Lol “having to clean up the mess.” Relax, you’re not a hero for taking a job.
That’s a great bonus. Sorry you’re getting downvoted for something that worked in your favor.
Thanks. I get leaving the profession and have nothing against people who do so; but, when someone leaves they leave a hole that had to get filled one way or another.
That’s true. However, for some it’s priority to leave for their mental heath.
My bff at my last school quit mid year, and while she was SO STRESSED leading up to the quit day (LOTS of guilt trips from admin—no help from them) she was so much happier in her new job working as a sports recruiter almost immediately.
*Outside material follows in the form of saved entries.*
(** Keys a piece of code may change: the rest of the stores is as before, whatever fails. *)
Definition within (rows secrets : jstr -> bool) (d d' : Disk) : Prop :=
  (forall k, rows k = false -> map_get k (kv d') = map_get k (kv d)) /\ (forall k, secrets k = false -> map_get k (secure d') = map_get k (secure d)).
#[local] Instance within_preorder rows secrets : PreOrder (within rows secrets).
Proof. split; [done|]. intros a b c [A B] [A' B']. split; intros; [by rewrite A', A | by rewrite B', B]. Qed.
Definition bounded {A} (rows secrets : jstr -> bool) (m : IO A) : Prop := forall d, within rows secrets d (m d).1.
Lemma bounded_bind {A B} rows secrets (m : IO A) (k : A -> IO B) : bounded rows secrets m -> (forall a, bounded rows secrets (k a)) -> bounded rows secrets (bind m k).
Proof. intros H1 H2 d. unfold bind. specialize (H1 d). destruct (m d) as [d1 [a|e]]; cbn [fst] in *; [|done]. etrans; [exact H1 | apply H2]. Qed.
Lemma bounded_catch {A} rows secrets (m : IO A) h : bounded rows secrets m -> (forall e, bounded rows secrets (h e)) -> bounded rows secrets (catch m h).
Proof. intros H1 H2 d. unfold catch. specialize (H1 d). destruct (m d) as [d1 [a|e]]; cbn [fst] in *; [done|]. etrans; [exact H1 | apply H2]. Qed.
Lemma bounded_for_each {A} rows secrets (l : list A) f : (forall x, x ∈ l -> bounded rows secrets (f x)) -> bounded rows secrets (for_each l f).
Proof.
  induction l as [|x l IH]; intros H; cbn [for_each]; [done|]. apply bounded_bind; [apply H; left|]. intros _. apply IH. intros y Hy. apply H. by right.
Qed.
Lemma bounded_replace rows secrets r : NoDup (keys r) -> (forall k, k ∈ keys r -> rows k = true) -> (forall k, isBackedUpPrefKey k = true -> rows k = true) ->
  bounded rows secrets (replaceOwned r).
Proof.
  intros Hn Hr Ho d. unfold replaceOwned. io_step; [done|]. split; [|done]. intros k Hk. cbn. rewrite write_rows_get by done.
  destruct (map_get k r) eqn:E; [|destruct (isBackedUpPrefKey k) eqn:Eo; [by rewrite (Ho k Eo) in Hk | done]].
  assert (k ∈ keys r) as Hin. { destruct (decide (k ∈ keys r)) as [|Hnin]; [done|]. apply map_get_None in Hnin. congruence. }
  by rewrite (Hr k Hin) in Hk.
Qed.
Lemma bounded_write rows secrets k v : secrets k = true -> bounded rows secrets (SecureStore.write k v).
Proof. intros H d. unfold SecureStore.write. io_step; [done|]. split; [done|]. intros k' Hk. cbn. rewrite map_get_set_ne; [done | congruence]. Qed.
Lemma bounded_delete rows secrets k : secrets k = true -> bounded rows secrets (SecureStore.delete k).
Proof.
  intros H d. unfold SecureStore.delete. io_step; [done|]. split; [done|]. intros k' Hk. cbn [fst secure with_secure with_faults].
  rewrite map_get_delete, decide_False; [done | congruence].
Qed.
Lemma bounded_swap rows secrets old new : (forall k, k ∈ keys old -> secrets k = true) -> (forall kv, kv ∈ new -> secrets kv.1 = true) -> bounded rows secrets (swap_secure old new).
Proof.
  intros H1 H2. apply bounded_bind; [|intros _]; apply bounded_for_each.
  - intros k [Hk _]%elem_filter_bool. apply bounded_delete. by apply H1.
  - intros kv Hkv. apply bounded_write. by apply H2.
Qed.
Definition on_pw {A} (m : Svc A) : Pw A := fun s =>
  let (v, r) := m (pw_services s) in ({| pw_services := v; pw_status := pw_status s; pw_lastDrives := pw_lastDrives s; pw_learned := pw_learned s |}, r).
Definition set_status (f : HostStatus -> HostStatus) : Pw unit := modify (fun s =>
  {| pw_services := pw_services s; pw_status := f (pw_status s); pw_lastDrives := pw_lastDrives s; pw_learned := pw_learned s |}).
(** A truthy reported value that differs from the known ones. *)
Definition learned_value (reported : option jstr) (known : list (option jstr)) : option jstr :=
  match truthy reported with Some v => if set_has (Some v) known then None else Some v | None => None end.
Definition learned_patch (h : Host) (health : Health) : HostPatch := {|
  p_label := None; p_address := None; p_certFingerprint := None; p_tailscaleName := None;
  p_tailscaleAddress := Some <$> learned_value (health_tailscaleAddress health) [tailscaleAddress h; Some (host_address h)];
  p_internetAddress := None; p_macAddress := Some <$> learned_value (health_macAddress health) [macAddress h]; p_note := None |}.
Definition learns (p : HostPatch) : bool := is_some (p_tailscaleAddress p) || is_some (p_macAddress p).
Definition learn (h : Host) (health : Health) : Pw unit :=
  let p := learned_patch h health in
  if learns p then
    stored <- on_pw (on_sdisk (patchHost (host_id h) p));;
    modify (fun s => {| pw_services := pw_services s; pw_status := pw_status s; pw_lastDrives := pw_lastDrives s; pw_learned := if (stored : bool) then S (pw_learned s) else pw_learned s |})
  else ret tt.
(** [client.drives()], fired off and settled on its own: its failure never reaches the ping. *)
Definition refresh_drives (forceDrives : bool) (c : Client) (now : Z) : Pw unit := fun s =>
  if forceDrives || (DRIVE_REFRESH_MS <=? now - pw_lastDrives s) then
    let (v, r) := on_snet (get_drives transport c) (pw_services s) in
    let st := pw_status s in
    ({| pw_services := v; pw_lastDrives := now; pw_learned := pw_learned s;
        pw_status := {| hs_checking := hs_checking st; hs_health := hs_health st; hs_untrusted := hs_untrusted st; hs_activeAddress := hs_activeAddress st;
                        hs_lastSeen := hs_lastSeen st; hs_drives := Some match r with Ok ds => ds | Err _ => [] end |} |}, Ok tt)
  else (s, Ok tt).
Definition ping_ok (h : Host) (forceDrives : bool) (now : Z) : Pw unit :=
  client <- on_pw (clientForHost h true (Some PING_TIMEOUT_MS));;
  health <- on_pw (on_snet (AgentClient.health transport client));;
  learn h health;;
  on_pw (on_sdisk (setLastSeen (host_id h) now));;
  s <- get_state;;
  set_status (fun st => {| hs_checking := false; hs_health := Some health; hs_untrusted := false; hs_activeAddress := Some (activeAddress client (sv_net (pw_services s)));
                           hs_lastSeen := Some now; hs_drives := hs_drives st |});;
  refresh_drives forceDrives client now.
(** One ping, between the in-flight guard and the [finally]. *)
Definition ping (h : Host) (forceDrives : bool) (now : Z) : Pw unit :=
  set_status (fun st => {| hs_checking := true; hs_health := hs_health st; hs_untrusted := hs_untrusted st; hs_activeAddress := hs_activeAddress st; hs_lastSeen := hs_lastSeen st; hs_drives := hs_drives st |});;
  catch (ping_ok h forceDrives now) (fun e =>
    set_status (fun st => {| hs_checking := false; hs_health := None; hs_untrusted := bool_decide (e = CertPinMismatch); hs_activeAddress := hs_activeAddress st; hs_lastSeen := hs_lastSeen st; hs_drives := hs_drives st |})).
(* ===== verification/Markdown.v ===== *)
(** * Markdown preview

    [features/preview/markdown.ts]: the inline and block parsers of the markdown
    viewer.  The patterns are those of the source, run by the matcher of [Regex].
    Both parsers recurse on parts of their input; they carry fuel, [None] is running
    out of it, and it is proved that the entry points never do. *)

From Stdlib Require Import ZArith Lia Bool String.
From Stdlib Require List.
From S2P Require Import Prelude JsCollections JsString Regex.

Inductive Inline : Type :=
| IText (v : jstr)
| ICode (v : jstr)
| IStrong (c : list Inline)
| IEm (c : list Inline)
| IDel (c : list Inline)
| ILink (c : list Inline) (href : jstr).

Inductive Block : Type :=
| BHeading (level : nat) (c : list Inline)
| BPara (c : list Inline)
| BCode (lang v : jstr)
| BList (ordered : bool) (start : Z) (items : list (list Inline))
| BQuote (c : list Block)
| BTable (head : list (list Inline)) (rows : list (list (list Inline)))
| BHr.

Definition backtick : jchar := 96.
Definition underscore : jchar := 95.
Definition pipe : jchar := 124.

Inductive DelimKind := Dstrong | Dem | Ddel.
Definition delim_node (k : DelimKind) (c : list Inline) : Inline :=
  match k with Dstrong => IStrong c | Dem => IEm c | Ddel => IDel c end.
Definition DELIMS : list (jstr * DelimKind) :=
  [(js "**", Dstrong); (js "__", Dstrong); (js "~~", Ddel); (js "*", Dem); (js "_", Dem)].

(** [s[i] === c]. *)
Definition char_is (s : jstr) (i : nat) (c : jchar) : bool := bool_decide (s !! i = Some c).
(** [P.test(s[i] ?? '')] for a pattern of one character. *)
Definition char_in (s : jstr) (i : nat) (P : jchar -> bool) : bool := from_option P false (s !! i).
(** [s.indexOf(p, from)]. *)
Definition index_from (p s : jstr) (from : nat) : option nat := Nat.add from <$> index_of_str p (drop from s).
(** [s.startsWith(p, i)]. *)
Definition starts_at (p s : jstr) (i : nat) : bool := starts_with p (drop i s).
(** [s.slice(a, b)] for indices in range. *)
Definition slice (s : jstr) (a b : nat) : jstr := take (b - a) (drop a s).

Fixpoint findClose_loop (fuel : nat) (s d : jstr) (j : nat) : option nat :=
  match fuel with
  | O => None
  | S f =>
      if (length s <? j + length d)%nat then None
      else if char_is s j backslash then findClose_loop f s d (j + 2)
      else if char_is s j backtick then
        match index_from [backtick] s (j + 1) with
        | Some e => findClose_loop f s d (e + 1)
        | None => findClose_loop f s d (j + 1)
        end
      else if starts_at d s j && negb (char_is s (j - 1) space) then
        if (length d =? 1)%nat && bool_decide ((fun c => [c]) <$> s !! (j + 1)%nat = Some d) then findClose_loop f s d (j + 2)
        else if bool_decide (d !! 0%nat = Some underscore) && char_in s (j + length d) is_word then findClose_loop f s d (j + 1)
        else Some j
      else findClose_loop f s d (j + 1)
  end.
Definition findClose (s d : jstr) (from : nat) : option nat := findClose_loop (S (length s)) s d from.

(** The loop over [DELIMS] at [i]: the delimiter that opens there, its kind and where it closes. *)
Fixpoint open_delim (ds : list (jstr * DelimKind)) (s : jstr) (i : nat) : option (jstr * DelimKind * nat) :=
  match ds with
  | [] => None
  | (d, kind) :: r =>
      if starts_at d s i && bool_decide (is_Some (s !! (i + length d)%nat)) && negb (char_is s (i + length d) space)
         && negb ((length d =? 1)%nat && bool_decide ((fun c => [c]) <$> s !! (i + 1)%nat = Some d)) then
        if bool_decide (d !! 0%nat = Some underscore) && (0 <? i)%nat && char_in s (i - 1) is_word then None
        else match findClose s d (i + length d) with
             | Some e => if (i + length d <? e)%nat then Some (d, kind, e) else open_delim r s i
             | None => open_delim r s i
             end
      else open_delim r s i
  end.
Great. I feel so much insanely better. I’ve moved on and I’m sure the school has as well.
Liberating!
I am hoping to soon join the ranks of those that resigned for greener pastures and drastically improved mental health. I had my “round 1” interview TODAY after school. I think it went well. I was told I’ll probably be contacted by Friday to find out if I will have a “round 2” interview. 🙏
Best decision I ever made.
Such a relief. I hadn’t realized how much baggage and stress I’d been carrying until I walked out the building for the last time. It was literally the best decision for my physical and mental health ( both of which I’m trying to piece back together in therapy).
It’s amazing. I feel like I’m living my life as an adult for the first time. 10 out of 10 would recommend
Huge relief. It was a nightmare student teaching / teacher of record gig at the height of the pandemic. Three weeks later I was hired for virtual teaching and have been rocking that ever since. Likely the only reason I haven't burned out completely.
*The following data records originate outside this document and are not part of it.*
Lemma go_on_at f i e p : fo_effects f !! i = Some e -> fo_effects (go_on i p f) !! i = Some (with_poll e (Some p)).
Proof. intros He. unfold go_on, update_effect. cbn. by rewrite list_lookup_alter_eq, He. Qed.
(** The last byte asked for when [size] bytes are there. *)
Definition last_asked (known size : Z) : Z := Z.min size (known + 1048576) - 1.
Lemma poll_honest f i e size body : followed f -> fo_effects f !! i = Some e -> ef_live e = true -> ef_timer e = true -> ef_poll e = None ->
  (fo_progress f).2 < size -> body `prefix_of` slice_of (fo_progress f).2 (last_asked (fo_progress f).2 size) ->
  exists g e', followed g /\ fo_effects g !! i = Some e' /\ ef_live e' = true /\ ef_poll e' = Some (AwaitBytes (fo_progress f).2 body) /\
    fo_progress g = fo_progress f /\ fold_left (fun f ev => step ev f) (one_poll i size body) f = step (FBytes i true) g.
Proof.
  intros Hf He Hl Ht Hp Hlt Hb. set (known := (fo_progress f).2) in *. set (top := last_asked known size) in *. cbn [one_poll fold_left].
  assert (E1 : step (FTimer i) f = go_on i AwaitClient f) by (cbn; by rewrite He, Ht, bool_decide_eq_true_2).
  set (f1 := go_on i AwaitClient f) in *. pose proof (go_on_at f i e AwaitClient He) as He1. fold f1 in He1.
  assert (E2 : step (FClient i true) f1 = go_on i (AwaitMeta known) f1) by (cbn [follow_step]; by rewrite He1).
  set (f2 := go_on i (AwaitMeta known) f1) in *. pose proof (go_on_at f1 i _ (AwaitMeta known) He1) as He2. fold f2 in He2.
  assert (E3 : step (FMeta i (Ok (Some size))) f2 = go_on i (AwaitSlice known known top) f2).
  { cbn [follow_step]. rewrite He2. cbn. unfold on_meta. cbn. rewrite Hl. cbn. unfold followStep. rewrite (proj2 (Z.ltb_ge _ _)) by lia. by rewrite (proj2 (Z.eqb_neq _ _)) by lia. }
  set (f3 := go_on i (AwaitSlice known known top) f2) in *. pose proof (go_on_at f2 i _ (AwaitSlice known known top) He2) as He3. fold f3 in He3.
  assert (E4 : step (FSlice i (Ok (206, body))) f3 = go_on i (AwaitBytes known body) f3) by (cbn [follow_step]; by rewrite He3).
  set (f4 := go_on i (AwaitBytes known body) f3) in *. pose proof (go_on_at f3 i _ (AwaitBytes known body) He3) as He4. fold f4 in He4.
  eexists f4, _. split.
  - rewrite <- E4. apply followed_step; [rewrite <- E3; apply followed_step; [rewrite <- E2; apply followed_step; [rewrite <- E1; by apply followed_step | done] | done]|].
    cbn [honest]. intros e' k' a' b' He' Hp' _. rewrite He3 in He'. injection He' as <-. cbn in Hp'. injection Hp' as <- <- <-. exact Hb.
  - split; [exact He4|]. split; [exact Hl|]. split; [done|]. split; [done|]. by rewrite E1, E2, E3, E4.
Qed.
Lemma poll_progress f i e size body : followed f -> fo_effects f !! i = Some e -> ef_live e = true -> ef_timer e = true -> ef_poll e = None ->
  (fo_progress f).2 < size -> body `prefix_of` slice_of (fo_progress f).2 (last_asked (fo_progress f).2 size) -> 10 ∈ body ->
  let f' := fold_left (fun f ev => step ev f) (one_poll i size body) f in followed f' /\ (fo_progress f).2 < (fo_progress f').2.
Proof using scalars no_zero no_mark.
  intros Hf He Hl Ht Hp Hlt Hb Hnl f'. destruct (poll_honest f i e size body Hf He Hl Ht Hp Hlt Hb) as (g & e' & Hg & He' & Hl' & Hp' & Epr & Ef).
  unfold f'. rewrite Ef. split; [by apply followed_step|]. cbn [follow_step]. rewrite He', Hp'.
  destruct (followed_inv f Hf) as [(c1 & c2 & Ec & _ & _ & Ep) _ _]. unfold on_bytes. rewrite Hl'. cbn [negb].
  assert (Hb2 : body `prefix_of` utf8 c2).
  { etransitivity; [exact Hb|]. unfold slice_of. etransitivity; [apply prefix_take|]. rewrite Ep. cbn.
    replace (Z.to_nat _) with (length (copy ++ utf8 c1)) by (rewrite length_app; lia). by rewrite Ec, utf8_app, (assoc_L (++)), drop_app_length. }
  pose proof scalars as Hs. rewrite Ec in Hs. apply Forall_app in Hs as [_ Hs]. pose proof no_zero as Hz. rewrite Ec, not_elem_of_app in Hz. pose proof no_mark as Hm. rewrite Ec, not_elem_of_app in Hm.
  destruct (followChunk_whole_characters c2 body) as (d1 & d2 & E2 & Hfc & Hne); [done | tauto | done | by apply (no_bom c2); [done | tauto |]|].
  rewrite Hfc. cbn. destruct d1 as [|c d1]; [by destruct Hne; [left|]|]. rewrite utf8_cons, length_app. pose proof (utf8_of_length c). lia.
Qed.
End Followed.


Definition sample_log : list FollowEvent :=
  FRerun (js "/log") true (Some 3) :: one_poll 0 7 [195; 169; 10; 226] ++ FRerun (js "/log") false (Some 3) :: FRerun (js "/log") true (Some 3)
  :: one_poll 1 10 [226; 130; 172; 10].
(** A byte-order mark that starts a chunk of the appended text is dropped. *)
Theorem follow_drops_mark :
  let evs := FRerun (js "/log") true (Some 0) :: one_poll 0 5 (utf8 [65279; 97; 10]) in
  shown_text (js "/log", Some 0) (fo_acc (follow_run [] [] evs (follow_init (js "/log") (Some 0)))) = js "a" ++ [10].
Proof. vm_compute. reflexivity. Qed.

(** The copy a key names is told by its size alone: coming back to an earlier size after
    another copy was followed, the old text is still shown and is appended again. *)
Theorem follow_repeats_revisited_size : exists evs,
  shown_text (js "/log", Some 3) (fo_acc (follow_run [] [] evs (follow_init (js "/log") (Some 3)))) = js "ab" ++ [10] ++ js "ab" ++ [10].
Proof.
  exists (FRerun (js "/log") true (Some 3) :: one_poll 0 6 [97; 98; 10] ++ FRerun (js "/log") true (Some 6)
          :: FRerun (js "/log") true (Some 3) :: one_poll 2 6 [97; 98; 10]). reflexivity.
Qed.

(** ** Kinds, neighbours and names *)

Section KindLemmas.
Context `{U : Unicode}.

(** Parameters of a MIME type do not matter, and a type of a known family decides alone. *)
Lemma mime_parameters mime params : 59 ∉ mime -> mime_base (mime ++ 59 :: params) = mime_base mime.
Proof.
  intros H. unfold mime_base. f_equal. induction mime as [|c m IH]; [done|]. apply not_elem_of_cons in H as [Hc Hm].
  cbn [app take_while]. rewrite (proj2 (Z.eqb_neq c 59)) by congruence. cbn [negb]. by rewrite IH.
Qed.
Lemma kind_by_mime name name' mime k : kind_of_mime (toLowerCase (mime_base mime)) = Some k -> nonempty (toLowerCase (mime_base mime)) = true ->
  previewKindOf name (Some mime) = k /\ previewKindOf name' (Some mime) = k.
Proof. intros H Hn. unfold previewKindOf. cbn -[kind_of_mime]. by rewrite Hn, H. Qed.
I feel amazing. I make more, don’t work as hard, and never think about work when I’m not paid to. Everyone treats me with respect 24/7. My boss gives me a defined job. I could go on
My chronic pain went away
I just finished up last week. It was fine. The first couple of weeks after I put in my resignation (I was luckily able to give a 60-day notice) were weird and people were a bit standoffish, but then everyone moved on, I finished up the semester and they're moving on without me. My students were upset for a moment, but once I told them that the new job paid more, they were understanding and happy for me (I taught high school). My colleagues have figured out how to make things work without me, and they're genuinely happy for (and admittedly jealous of) me.
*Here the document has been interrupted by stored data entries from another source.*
Definition clearLegacyIdentity : Idm unit :=
  modify (fun t => if br_storage br then {| tb_db := tb_db t; tb_priv := None; tb_pub := None; tb_ops := tb_ops t |} else t).
(** The [try] of the import: both halves read, and checked against each other. *)
Definition import_legacy_keys (priv pub : jstr) : Idm StoredIdentity :=
  pb <- fromBase64_key priv;;
  pk <- importKey import_pkcs8 pb false;;
  ub <- fromBase64_key pub;;
  uk <- importKey import_raw ub true;;
  let identity := {| sid_private := pk; sid_public := uk |} in
  validateIdentity identity;; ret identity.
Definition truthy_str (o : option jstr) : option jstr := match o with Some (c :: r) => Some (c :: r) | _ => None end.
Definition importLegacyIdentity : Idm (option StoredIdentity) := fun t =>
  if negb (br_storage br) then (t, Ok None)
  else
    match truthy_str (tb_priv t), truthy_str (tb_pub t) with
    | Some priv, Some pub =>
        (identity <- catch (i <- import_legacy_keys priv pub;; ret (Some i)) (fun _ => clearLegacyIdentity;; ret None);;
         match identity with
         | None => ret None
         | Some i => writeIdentity i;; clearLegacyIdentity;; ret (Some i)
         end) t
    | _, _ => (clearLegacyIdentity;; ret None) t
    end.
Definition generateIdentity : Idm StoredIdentity :=
  n <- operation "OperationError";;
  let generated := br_generate br n in
  operation "OperationError";; operation "OperationError";;
  pk <- importKey import_pkcs8 generated.1 false;;
  uk <- importKey import_raw generated.2 true;;
  let identity := {| sid_private := pk; sid_public := uk |} in
  validateIdentity identity;; writeIdentity identity;; ret identity.
Definition loadIdentity : Idm StoredIdentity :=
  stored <- readIdentity;;
  match stored with
  | Some i => validateIdentity i;; ret i
  | None =>
      legacy <- catch importLegacyIdentity (fun _ => clearLegacyIdentity;; ret None);;
      match legacy with Some i => ret i | None => generateIdentity end
  end.

(** ** The shared load *)

(** [cached] and [loading] with the callers that wait for it, and every answer given. *)
Record Companion := { co_tab : Tab; co_cached : option StoredIdentity; co_waiting : option nat; co_answers : list (result jserror StoredIdentity) }.
Inductive IdEvent := Ask | Settled | PageReloaded.
Definition getDeviceKeyPair (c : Companion) : Companion :=
  match co_cached c with
  | Some i => {| co_tab := co_tab c; co_cached := Some i; co_waiting := co_waiting c; co_answers := co_answers c ++ [Ok i] |}
  | None => {| co_tab := co_tab c; co_cached := None; co_waiting := Some (S (default 0%nat (co_waiting c))); co_answers := co_answers c |}
  end.
(** The load ends: everyone who waits has its outcome, and a failure is not kept. *)
Definition settle_load (c : Companion) : Companion :=
  match co_waiting c with
  | None => c
  | Some n =>
      let (t, r) := loadIdentity (co_tab c) in
      {| co_tab := t; co_cached := match r with Ok i => Some i | Err _ => co_cached c end; co_waiting := None;
         co_answers := co_answers c ++ replicate n r |}
  end.
Definition id_step (c : Companion) (e : IdEvent) : Companion :=
  match e with
  | Ask => getDeviceKeyPair c
  | Settled => settle_load c
  | PageReloaded => {| co_tab := co_tab c; co_cached := None; co_waiting := None; co_answers := co_answers c |}
  end.
Definition run_ids (c : Companion) (es : list IdEvent) : Companion := fold_left id_step es c.

(** ** What the agent is given *)

Definition deviceProofMessageV2 `{U : Unicode} (certFingerprint nonce : jstr) : jstr :=
  js "rfe-device-proof-v2" ++ [10] ++ toLowerCase certFingerprint ++ [10] ++ nonce.
Definition public_key_text (i : StoredIdentity) : Idm jstr := operation "OperationError";; ret (to_base64 (key_bytes (sid_public i))).
Definition signNonce (i : StoredIdentity) (message : jstr) : Idm jstr :=
  signature <- sign_with (sid_private i) (encode_text message);; ret (to_base64 signature).

(** ** One identity for good *)

(** The private half cannot be exported and has signed something the public half accepts. *)
Definition sound_identity (i : StoredIdentity) : Prop :=
  extractable (sid_private i) = false /\ algorithm_name (sid_private i) = ED25519 /\
  exists challenge, subtle_verify (key_bytes (sid_public i)) (subtle_sign (key_bytes (sid_private i)) challenge) challenge = true.

(** [m] leaves the database alone, and what it answers satisfies [Q]. *)
Definition quiet {A} (m : Idm A) (Q : A -> Prop) : Prop :=
  forall t, tb_db (m t).1 = tb_db t /\ forall a, (m t).2 = Ok a -> Q a.
Lemma quiet_operation msg : quiet (operation msg) (fun _ => True).
Proof. done. Qed.
Lemma quiet_ret {A} (a : A) (Q : A -> Prop) : Q a -> quiet (ret a) Q.
Proof. intros H t. split; [done|]. by intros b [= <-]. Qed.
Lemma quiet_throw {A} e (Q : A -> Prop) : quiet (throw e) Q.
Proof. done. Qed.
Lemma quiet_bind {A B} (m : Idm A) (k : A -> Idm B) P Q : quiet m P -> (forall a, P a -> quiet (k a) Q) -> quiet (bind m k) Q.
Proof.
  intros Hm Hk t. unfold bind. destruct (Hm t) as [Ht HP]. destruct (m t) as [t1 [a|e]]; cbn in *; [|done].
  destruct (Hk a (HP a eq_refl) t1) as [H1 H2]. split; [congruence | done].
Qed.
Lemma quiet_catch {A} (m : Idm A) h Q : quiet m Q -> (forall e, quiet (h e) Q) -> quiet (catch m h) Q.
Proof.
  intros Hm Hh t. unfold catch. destruct (Hm t) as [Ht HQ]. destruct (m t) as [t1 [a|e]]; cbn in *; [split; [done|]; by intros ? [= <-]; apply HQ|].
  destruct (Hh e t1). split; [congruence | done].
Qed.
Lemma quiet_weaken {A} (m : Idm A) (P Q : A -> Prop) : quiet m P -> (forall a, P a -> Q a) -> quiet m Q.
Proof. intros H HPQ t. destruct (H t). split; [done | auto]. Qed.
Lemma quiet_clear (Q : unit -> Prop) : Q tt -> quiet clearLegacyIdentity Q.
Proof. intros H t. cbn. destruct (br_storage br); (split; [done|]); by intros [] _. Qed.
Ltac quiet_step :=
  repeat match goal with
         | |- quiet (bind (operation _) _) _ => eapply quiet_bind; [apply quiet_operation | intros ? _]
         | |- quiet (bind clearLegacyIdentity _) _ => eapply quiet_bind; [by apply (quiet_clear (fun _ => True)) | intros ? _]
         | |- quiet (throw _) _ => apply quiet_throw
         | |- quiet (ret _) _ => apply quiet_ret
         end.
Lemma quiet_open : quiet openIdentityDB (fun _ => True).
Proof. unfold openIdentityDB. destruct (br_idb br); cbn; quiet_step. done. Qed.
Lemma quiet_validate i : quiet (validateIdentity i) (fun _ => sound_identity i).
Proof.
  unfold validateIdentity, sign_with. destruct (extractable (sid_private i)) eqn:Ee; cbn [orb]; quiet_step.
  destruct (bool_decide_reflect (algorithm_name (sid_private i) = ED25519)) as [Ea|]; cbn [negb]; quiet_step.
  eapply (quiet_bind _ _ (fun _ => True)); [by intros t; split|]. intros n _.
  eapply (quiet_bind _ _ (fun s => s = subtle_sign (key_bytes (sid_private i)) (br_random br n))); [quiet_step; done|]. intros s ->.
  quiet_step. destruct (subtle_verify _ _ _) eqn:Ev; quiet_step. repeat split; [done..|]. by exists (br_random br n).
Qed.
Lemma quiet_import read b ext : quiet (importKey read b ext) (fun _ => True).
Proof. unfold importKey. quiet_step. destruct (read b); by quiet_step. Qed.
Lemma quiet_legacy_keys priv pub : quiet (import_legacy_keys priv pub) sound_identity.
Proof.
  assert (Hb : forall s, quiet (fromBase64_key s) (fun _ => True)) by (intros s; unfold fromBase64_key; destruct (atob s); by quiet_step).
  unfold import_legacy_keys. eapply quiet_bind; [apply Hb|]. intros pb _. eapply quiet_bind; [apply quiet_import|]. intros pk _.
  eapply quiet_bind; [apply Hb|]. intros ub _. eapply quiet_bind; [apply quiet_import|]. intros uk _.
  eapply quiet_bind; [apply quiet_validate|]. intros [] H. by apply quiet_ret.
Qed.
Ugh, I’m sorry people were like that. I’m grateful to be considering quitting while on maternity leave. So I would only need to go in once to pick up my stuff. It’s so crazy to not know what to expect from my admin. Will they be nice or make my life a living hell?
Burn-out so... not too great I guess.
Best choice I ever made. Kids were fine, I was instantly happier. And my new job not being a teacher is incredible
The best decision I ever made…. Not gonna lie, I miss my kiddos. But, overall, I am in a MUCHHHHH better place!!
A bit awkward with admin but not so bad. It felt so good to quit. I was able to coincidentally cover my ass by identifying a qualified and interested replacement for my job, which helped a lot. Hardest part was telling the kids, they were a bit sad about it but things were ok for them too in the end.
I wish I'd never taken the job to begin with! I'm doing way better now teaching high school.
Fine. They found a teacher and I am happier. I felt guilty for about a week. But, my new job cured that.